21 de agosto del 2020
Salmo 96
LA ADORACIÓN PERTENECE A DIOS
“Den al Señor la honra que merece; entren a sus atrios con ofrendas”
Salmo 96:8
Cerca de nuestra iglesia hay un hogar para ancianos quienes están física y mentalmente discapacidades. Casi todos los domingos, nuestra iglesia tiene el honor de tener a varios de ellos en nuestro servicio de adoración. A veces la gente se pregunta si los residentes en verdad se benefician del culto, y a veces pensamos si los ruidos fuertes que algunos de ellos hacen molestan a los demás. Pero esas preguntas nos indican hasta qué punto es posible desviarse del verdadero propósito de la adoración.

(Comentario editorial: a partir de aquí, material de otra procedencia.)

(** C9: [Checkin] sets bit 0 and leaves every other bit as it was, a second
    [Checkin] changes nothing, and [IsCheckedToday] holds afterwards. *)
Theorem Checkin_idempotent_today (r : CheckinRecord) :
  Checkin (Checkin r) = Checkin r /\
  IsCheckedToday (Checkin r) = true /\
  (forall k, bit (Checkin r) k = (k =? 0) || bit r k).
Proof.
  assert (Hbits : forall k, bit (Checkin r) k = (k =? 0) || bit r k).
  { intros k. unfold Checkin, bit. destruct (Z_lt_dec k 0) as [Hk | Hk].
    - rewrite !Z.testbit_neg_r by lia. destruct (Z.eqb_spec k 0); [lia | reflexivity].
    - rewrite Z.lor_spec. change 1 with (2 ^ 0) at 1.
      rewrite Z.pow2_bits_eqb, (Z.eqb_sym 0 k) by lia. apply orb_comm. }
  split; [| split].
  - unfold Checkin. rewrite <- Z.lor_assoc. reflexivity.
  - rewrite IsCheckedToday_bit, Hbits. reflexivity.
  - exact Hbits.
Qed.

(** C7: for a day outside [0, 64), [CheckinDay] ends normally with the
    record unchanged and [IsCheckedDay] ends normally with false; neither
    panics. *)
Theorem out_of_range_day_noop (r : CheckinRecord) (day : Z) :
  day < 0 \/ 64 <= day ->
  CheckinDay r day = Done r /\ IsCheckedDay r day = Done false.
Proof.
  intros Hd. unfold CheckinDay, IsCheckedDay.
  destruct (Z.ltb_spec day 0); [split; reflexivity |].
  destruct (Z.geb_spec day 64); [split; reflexivity | lia].
Qed.

Lemma out_of_range_day_noop_witness :
  (64 < 0 \/ 64 <= 64) /\
  CheckinDay 5 64 = Done 5 /\ IsCheckedDay 5 64 = Done false.
Proof.
  split; [right; lia |]. apply (out_of_range_day_noop 5 64). right. lia.
Defined.

Lemma CheckinDay_bits r d k :
  0 <= d < 64 -> 0 <= k < 64 ->
  bit (Z.lor r (shl64 1 d)) k = (k =? d) || bit r k.
Proof.
  intros Hd Hk. unfold bit. rewrite Z.lor_spec, testbit_mask by lia. apply orb_comm.
Qed.
(** The number of transmissions among the calls [h] (in the order they
    were made) before the buffer is zeroed for the padding: the dummy byte
    and the chunks of the bitstream.  The transmissions after the [memset]
    are the Completion padding and the Activation padding. *)
Fixpoint transmits_before_memset (h : list event) : nat :=
  match h with
  | [] => O
  | EvMemset _ :: _ => O
  | e :: h' =>
      if is_transmit e then S (transmits_before_memset h')
      else transmits_before_memset h'
  end.

(** ** Sessions that start later *)

(** The platform as a session that starts after the calls [tr0] sees
    it: the responses already used up are skipped. *)
Definition shift_responses (pf : platform) (tr0 : list event) : platform :=
  {| CONFIG_FPGA_SPI_BUFFER_SIZE := CONFIG_FPGA_SPI_BUFFER_SIZE pf;
     CONFIG_FPGA_CRESET_GPIO := CONFIG_FPGA_CRESET_GPIO pf;
     CONFIG_FPGA_CS_GPIO := CONFIG_FPGA_CS_GPIO pf;
     CONFIG_FPGA_CDONE_GPIO := CONFIG_FPGA_CDONE_GPIO pf;
     pdMS_TO_TICKS := pdMS_TO_TICKS pf;
     spi_bus_add_device_res := spi_bus_add_device_res pf;
     spi_bus_add_device_handle := spi_bus_add_device_handle pf;
     spi_bus_remove_device_res := spi_bus_remove_device_res pf;
     spi_device_acquire_bus_res := spi_device_acquire_bus_res pf;
     spi_device_transmit_res :=
       fun k => spi_device_transmit_res pf (count_ev is_transmit tr0 + k);
     heap_caps_malloc_res := heap_caps_malloc_res pf;
     gpio_get_level_res :=
       fun k => gpio_get_level_res pf (count_ev is_gpio_get tr0 + k);
     xTaskGetTickCount_res :=
       fun k => xTaskGetTickCount_res pf (count_ev is_tick_read tr0 + k);
     rom_mem := rom_mem pf;
     stat_res := stat_res pf;
     fopen_res := fopen_res pf |}.

(** The state [s] of a session, with the calls [tr0] made before it. *)
Definition resume (tr0 : list event) (s : state) : state :=
  {| trace := trace s ++ tr0; fpga_update_device := fpga_update_device s |}.

(** [m1], run after the calls [tr0], does what [m2] does run from
    scratch. *)
Definition same_run {A : Type} (tr0 : list event) (m1 m2 : M A) : Prop :=
  forall s,
    m1 (resume tr0 s) =
    match m2 s with
    | Some (a, s') => Some (a, resume tr0 s')
    | None => None
    end.

(** ** Resources of a session *)

Record resources := {
  device_registered : bool;
  bus_acquired : bool;
  buffer_allocated : bool
}.

Definition no_resources : resources :=
  {| device_registered := false; bus_acquired := false;
     buffer_allocated := false |}.

(** The effect of one call on what the session holds. *)
Definition apply_event (r : resources) (e : event) : resources :=
  match e with
  | EvSpiBusAddDevice res =>
      if res =? ESP_OK then
        {| device_registered := true; bus_acquired := bus_acquired r;
           buffer_allocated := buffer_allocated r |}
      else r
  | EvSpiBusRemoveDevice _ =>
      {| device_registered := false; bus_acquired := bus_acquired r;
         buffer_allocated := buffer_allocated r |}
  | EvSpiDeviceAcquireBus _ res =>
      if res =? ESP_OK then
        {| device_registered := device_registered r; bus_acquired := true;
           buffer_allocated := buffer_allocated r |}
      else r
  | EvSpiDeviceReleaseBus _ =>
      {| device_registered := device_registered r; bus_acquired := false;
         buffer_allocated := buffer_allocated r |}
  | EvHeapCapsMalloc _ ok =>
      if ok then
        {| device_registered := device_registered r;
           bus_acquired := bus_acquired r; buffer_allocated := true |}
      else r
  | EvHeapCapsFree =>
      {| device_registered := device_registered r;
         bus_acquired := bus_acquired r; buffer_allocated := false |}
  | _ => r
  end.

(** What is held after the calls [h], made in that order from a state
    that holds nothing. *)
Definition resources_after (h : list event) : resources :=
  fold_left apply_event h no_resources.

Nuestra cultura consumista nos enseña a pensar que la adoración a Dios tiene que ver con nosotros mismos. Una gran “experiencia de adoración” es una que es conveniente y entretenida. Pero las Escrituras nos enseñan que la verdadera adoración no se trata de nosotros, sino de Dios. Es una adoración santa, celebrando su amor, y renovando nuestra relación con él. Dios, ante todo, es el que debe “sacar algo de ella” (nuestra adoración), y él es el único a quien debemos honrar.
El Salmo 96 nos llama (y a toda la creación) a “cantar al Señor” y “alabar su nombre.” Su presencia se refleja en todos los que vienen a adorarle. Dios nos llama a todos, y nosotros debemos dar la bienvenida a todos los que lo hacen. (Lucas 14:15-24; 18:15-17).
Querido Padre, eres digno de nuestra alabanza, nuestra devoción, nuestra obediencia y nuestro amor. Perdónanos si hemos sido mezquinos en invitar a otros, por quienes también oramos. Amén.